Part of the beauty of Splunk IT Service Intelligence (ITSI) is that it provides users with flexible models of their entities and services. Additionally, Splunk ITSI can scale to support monitoring of thousands of services and tens of thousands of entities.
This blog post provides a sample of best practices for configuring a large-scale Splunk ITSI deployment. It's NOT a complete list of Splunk ITSI configuration guidelines; check out the Splunk ITSI Documentation for more in-depth information about that.
It's not good to have so many KPIs in a single service that you can barely keep track of them all. I’ve seen cases where the customer configured more than 50 KPIs in a service. How do you effectively monitor and troubleshoot the service when there are that many KPIs involved?
Part of the beauty of Splunk ITSI is that it makes it easy to focus on what matters in your environment. So spend time crafting and fostering the KPIs that you really care about and want to measure. You’ll save yourself time troubleshooting later.
So what is the recommended number of KPIs for a single service?
It’s best to have no more than 20 KPIs per individual service—more than enough to capture the key metrics you care about (like CPU, IO, disk free, and response time).
Entity rules within a service ensure that you’re dynamically filtering to the entities that matter in your environment.
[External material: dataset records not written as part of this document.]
Lemma merge_edge_offers_to graph parents x y e :
  (v_to_loop (merge_edge graph parents x y e),
   weight_to_loop (merge_edge graph parents x y e))
  = offer x y (negb (isinf (mget graph x y)))
          (wsub (mget graph x y) (mget graph x (parents !!! x)))
          (v_to_loop e, weight_to_loop e).
Proof.
  unfold merge_edge, offer. cbn [fst snd].
  destruct (isinf (mget graph x y)); cbn [negb];
    repeat (case_decide || destruct (wgt _ _) || destruct (isinf _)); done.
Qed.

Lemma merge_edge_offers_from graph parents x y e :
  (loop_to_v (merge_edge graph parents x y e),
   weight_from_loop (merge_edge graph parents x y e))
  = offer x y (negb (isinf (mget graph y x))) (mget graph y x)
          (loop_to_v e, weight_from_loop e).
Proof.
  unfold merge_edge, offer. cbn [fst snd].
  destruct (isinf (mget graph x y));
    [|case_decide; [|destruct (wgt _ (weight_to_loop e !!! y))]];
    cbn [loop_to_v weight_from_loop];
    (destruct (isinf (mget graph y x)); cbn [negb]; [done|];
     case_decide; [done|]; by destruct (wgt _ _)).
Qed.

Lemma foldl_project {A B C} (π : A → C) (f : A → B → A) (g : C → B → C) l a :
  (∀ a b, π (f a b) = g (π a) b) → π (foldl f a l) = foldl g (π a) l.
Proof.
  intros Hfg. revert a; induction l as [|b l IH]; intros a; [done|].
  simpl. by rewrite IH, Hfg.
Qed.

Section offers.
Variable ok : nat → nat → bool.
Variable cand : nat → nat → weight.
Variable xs ys : list nat.
Hypothesis Hcand : ∀ x y, x ∈ xs → ok x y = true → isinf (cand x y) = false.

Definition offers_of (x : nat) (d : gmap nat nat * gmap nat weight) :=
  foldl (λ d y, offer x y (ok x y) (cand x y) d) d ys.

Definition all_offers : gmap nat nat * gmap nat weight :=
  foldl (λ d x, offers_of x d) (∅, ∅) xs.

(** After the offers of the loop nodes [done], the entry of [y] is the best
    of their offers. *)
Definition best_of (done : list nat) (y : nat)
    (d : gmap nat nat * gmap nat weight) : Prop :=
  match d.1 !! y with
  | None => ∀ x, x ∈ done → ok x y = false
  | Some x =>
      x ∈ done ∧ ok x y = true ∧ d.2 !! y = Some (cand x y) ∧
      ∀ x', x' ∈ done → ok x' y = true → wgt (cand x' y) (cand x y) = false
  end.

Lemma offer_other x y y' b w d :
  y' ≠ y → (offer x y b w d).1 !! y' = d.1 !! y' ∧ (offer x y b w d).2 !! y' = d.2 !! y'.
Proof.
  intros Hne. unfold offer.
  destruct b; [|done]. case_decide; [|destruct (wgt _ _); [|done]];
    cbn [fst snd]; by rewrite !lookup_insert_ne.
Qed.
(** * Financiera Ancestral API server: request admission and response cache

    A shallow embedding of [api_server.py]: the in-memory sliding-window
    [RateLimiter], the file-backed [DataCache], the [require_rate_limit]
    decorator and the rate-limited request handlers of [create_app].

    Conventions of the embedding.
    - Instants ([time.time()], [st_mtime]) are integers: ticks of the clock.
    - Python [int] is [Z]; [str] is [string], the UTF-8 bytes of the text,
      so that [len] counts the bytes that start a character; a [dict] used
      as a map from client addresses is a [gmap]; a [dict] that is a JSON
      payload is an association list, in insertion order, whose keys are
      scalars.  The values of a row of the database are [None], [int],
      [float] and [str]: the columns of [stock_data] hold no BLOB.
    - The file system is a map from the text of a path to the file of that
      name: the cache directory holds regular files and no links, so that
      two names are one file only when [pathlib] gives them one text.  No
      name holds a NUL.
    - One request reads the clock once; the instant and everything else a
      request finds outside the process (storage faults, the answers of the
      database) are gathered in [Env].  The codecs of the standard library
      ([json] on text, [int], [round], [str.upper], [pandas]) are
      parameters: [PyLib].  What the program relies on in [pathlib]
      (joining a key to the directory), in [flask.jsonify] (it sorts the
      keys of every dict) and in the headers of [werkzeug] (names compare
      without case) is written out.
    - A call either returns a value or raises: [outcome].  Handlers run in
      the monad [M], which threads the mutable [World] (limiter, cache
      directory, log, statements sent to the database) and keeps the
      state changes made before an exception was raised. *)

From stdpp Require Import gmap strings list fin_maps pretty.
From Stdlib Require Import ZArith Lia PrimFloat Ascii.

Local Open Scope Z_scope.

(** ** Exceptions and outcomes *)

Inductive exn :=
  | OSError
  | JSONDecodeError
  | UnicodeDecodeError
  | RecursionError
  | ValueError
  | KeyError
  | IndexError
  | TypeError
  | SqliteError.

Inductive outcome (A : Type) :=
  | Returned (a : A)
  | Raised (e : exn).
Arguments Returned {A} a.
Arguments Raised {A} e.

(** ** class RateLimiter *)

Record RateLimiter := mkRateLimiter {
  max_requests : Z;
  window_seconds : Z;
  requests : gmap string (list Z)
}.

(** [RateLimiter.__init__]: three assignments, no check of its arguments. *)
Definition RateLimiter_init (max_requests window_minutes : Z) : outcome RateLimiter :=
  Returned {| max_requests := max_requests;
              window_seconds := window_minutes * 60;
              requests := ∅ |}.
Use entity rules that are prescriptive enough that you’re catching the entities you care about for that service. If you’re matching service-level entity rules to tens and thousands of entities, it can be difficult to monitor the entities that are of interest, and can slow internal operations.
Recommendation:
Splunk ITSI does not limit the number of matching entities for a service. The recommendation is be mindful of the performance implication when you have a lot of entities matched for a single service.
In Splunk ITSI, KPI base searches are recommended to minimize the overall search load at the Splunk Enterprise level.
Use the following guidelines to decide on the correct number of KPIs to be powered by a single KPI base search.
When configuring a KPI base search, consider the following recommendations:
Go to the search inspector and check the search execution stats. If the KPI base search is scheduled to run every minute but the actual search execution takes longer than a minute, the next scheduled search will be skipped. This will cause delayed KPI alert values and health score results, and means you have too many KPIs tied to a single KPI base search. Try reducing the number of KPIs.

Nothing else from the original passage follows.